What kept her going? “I think it was my passion for Indian textiles, and admiration for the unknown, unsung Indian craftsmen who toils away to produce these works of exquisite beauty that motivated me to conduct these workshops,” she says. Shyamala has been more than just successful in keeping the dying art of block printing alive. But if you tell her that she is quick to rattle of names across the country who are also into the perpetuation of the art. “Most students who come are unaware and amazed at the toil, skill and work that has gone into each piece that they buy in the market. On an average, an ajrakh print that is done in Bhuj, goes through seven to eight stages in the printing process and can take a month or more to complete.” There is no stopping her once she begins to talk about the art of block printing.
“I try my best to showcase this art through my workshops. Block printing is more than just coming together of two sets of skills – that of the block maker, and the printer, is what I tell my students,” says Shyamala who regularly holds workshops across India and overseas. “I explain the skill, the patience and the devotion needed in the making of the block and the same qualities that are needed to print flawlessly. It is nothing short of meditation, an excellent form of therapy, where one has to concentrate and focus completely.” She gives her students all the necessary guidance to buy blocks and colours, as well as how to set up the table and start printing themselves. Alternatively, she also gives them contacts of professional printers in Mumbai, where she lives, who can print for them. She feels most rewarded when she finds some of her students taking this learning forward to start a business of their own. “Some come do the workshop just as a stress buster, for the pleasure of handcrafting a gift, or to simply ‘unleash their creativity’ which is also perfectly fine,” says Shyamala, more interested in inculcating an appreciation for the Indian textiles than anything else.

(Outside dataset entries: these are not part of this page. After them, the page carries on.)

Lemma groupby_sorted {A} (key : A -> Z) (l : list A) :
  StronglySorted Z.le (map key l) ->
  StronglySorted Z.lt ((groupby key l).*1)
  /\ forall k g, (k, g) ∈ groupby key l ->
       g = filter (fun x => key x = k) l /\ g <> [].
Proof.
  induction l as [|x l IH]; intros Hs.
  - split; [constructor|]. intros k g Hin. inversion Hin.
  - cbn [map] in Hs. apply StronglySorted_inv in Hs as [Hs Hle].
    destruct (IH Hs) as [Hkeys Hgroups]. clear IH.
    rewrite Forall_forall in Hle.
    assert (Hlow : forall y, y ∈ l -> key x <= key y).
    { intros y Hy. apply Hle, list_elem_of_In, in_map.
      now apply list_elem_of_In. }
    pose proof (groupby_keys key l) as Hcover.
    cbn [groupby].
    destruct (groupby key l) as [|[k g] gs].
    + assert (Hl : l = []).
      { destruct l as [|y l]; [reflexivity|].
        specialize (Hcover y ltac:(apply list_elem_of_here)). inversion Hcover. }
      subst l. split; [repeat constructor|].
      intros k g Hin. apply list_elem_of_singleton in Hin as [= -> ->].
      rewrite filter_cons, decide_True by reflexivity.
      split; [reflexivity|discriminate].
    + cbn [fmap list_fmap fst] in Hkeys, Hcover.
      apply StronglySorted_inv in Hkeys as [Hkeys Hlt].
      rewrite Forall_forall in Hlt.
      assert (Hgs : forall k' g', (k', g') ∈ gs -> k < k').
      { intros k' g' Hin. apply Hlt, list_elem_of_fmap.
        exists (k', g'). auto. }
      assert (Hk : key x <= k).
      { destruct (Hgroups k g ltac:(apply list_elem_of_here)) as [Hg Hne].
        destruct g as [|y g]; [congruence|].
        assert (Hy : y ∈ filter (fun x => key x = k) l)
          by (rewrite <- Hg; apply list_elem_of_here).
        apply list_elem_of_filter in Hy as [<- Hy]. now apply Hlow. }
      destruct (Z.eqb_spec (key x) k) as [Heq|Hne].
      * split; [cbn; constructor; [assumption|now apply Forall_forall]|].
        intros k' g' Hin. rewrite filter_cons.
        apply elem_of_cons in Hin as [[= -> ->]|Hin].
        -- rewrite decide_True by assumption.
           destruct (Hgroups k g ltac:(apply list_elem_of_here)) as [<- _].
           split; [reflexivity|discriminate].
        -- specialize (Hgs _ _ Hin). rewrite decide_False by lia.
           apply Hgroups. now apply list_elem_of_further.
      * split.
        -- cbn. constructor;
             [constructor; [assumption|now apply Forall_forall]|].
           apply Forall_forall. intros k' Hk'.
           apply elem_of_cons in Hk' as [->|Hk']; [lia|].
           specialize (Hlt k' Hk'). lia.
        -- intros k' g' Hin. rewrite filter_cons.
           apply elem_of_cons in Hin as [[= -> ->]|Hin].
           ++ rewrite decide_True by reflexivity. split; [|discriminate].
              f_equal. symmetry. apply filter_none.
              intros y Hy Hky. specialize (Hcover y Hy).
              apply elem_of_cons in Hcover as [Hc|Hc]; [lia|].
              specialize (Hlt (key y) Hc). lia.
           ++ assert (k <= k').
              { apply elem_of_cons in Hin as [[= -> ->]|Hin]; [lia|].
                specialize (Hgs _ _ Hin). lia. }
              rewrite decide_False by lia. now apply Hgroups.
Qed.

“Block printing is merely an embellishment – where one chooses to use it, is the creativity of the designer,” says Shyamala who despite having trained under the legend Panna Dossa, has gone beyond the mere six yards. “I once had a student who was a yoga instructor, and embellished an old mango crate with block designs, to store the yoga mats! There are no boundaries when it comes to block printing!” And it has taken years to be where she is today.
She recalls how her two young children used to join her in her early printing adventures and how they helped and encouraged her by giving her their invaluable inputs. Today they are both into demanding professional careers, with her daughter working as a professor in physical therapy in New York and her son an engineer with an MNC in Mumbai. They may no longer be at home to potter around her while she works but Shyamala makes up for their absence by welcoming her students into her home. “I see all those who come to learn as my family. Many of my students are in touch with me and send me pictures of their work, sometimes even coming back to clear doubts or for further practise,” she says. “I can truly say that this craft has enriched me in numerous ways and brought colour and joy into my life.”
Shyamala is perhaps among the few who are blessed to have an occupation that has kept her going past her retirement age. “Age is only in the mind. It is extremely important for seniors to be occupied,” she says. “Negative thoughts, past events, future fears—one has no time for these when one is busy.” Today all she dreams of is a workshop humming with activity, her idea of heaven!
I later get chatting with Shyamala’s mother, Sharada Padbidri, who tells me how she used to learn embroidery from her grandmother. “So we have five generations who have been working with textiles,” quips Shyamala. I finally leave the apartment to let her continue with her class, promising to come back some day for another round of conversation, or even do a workshop myself, perhaps.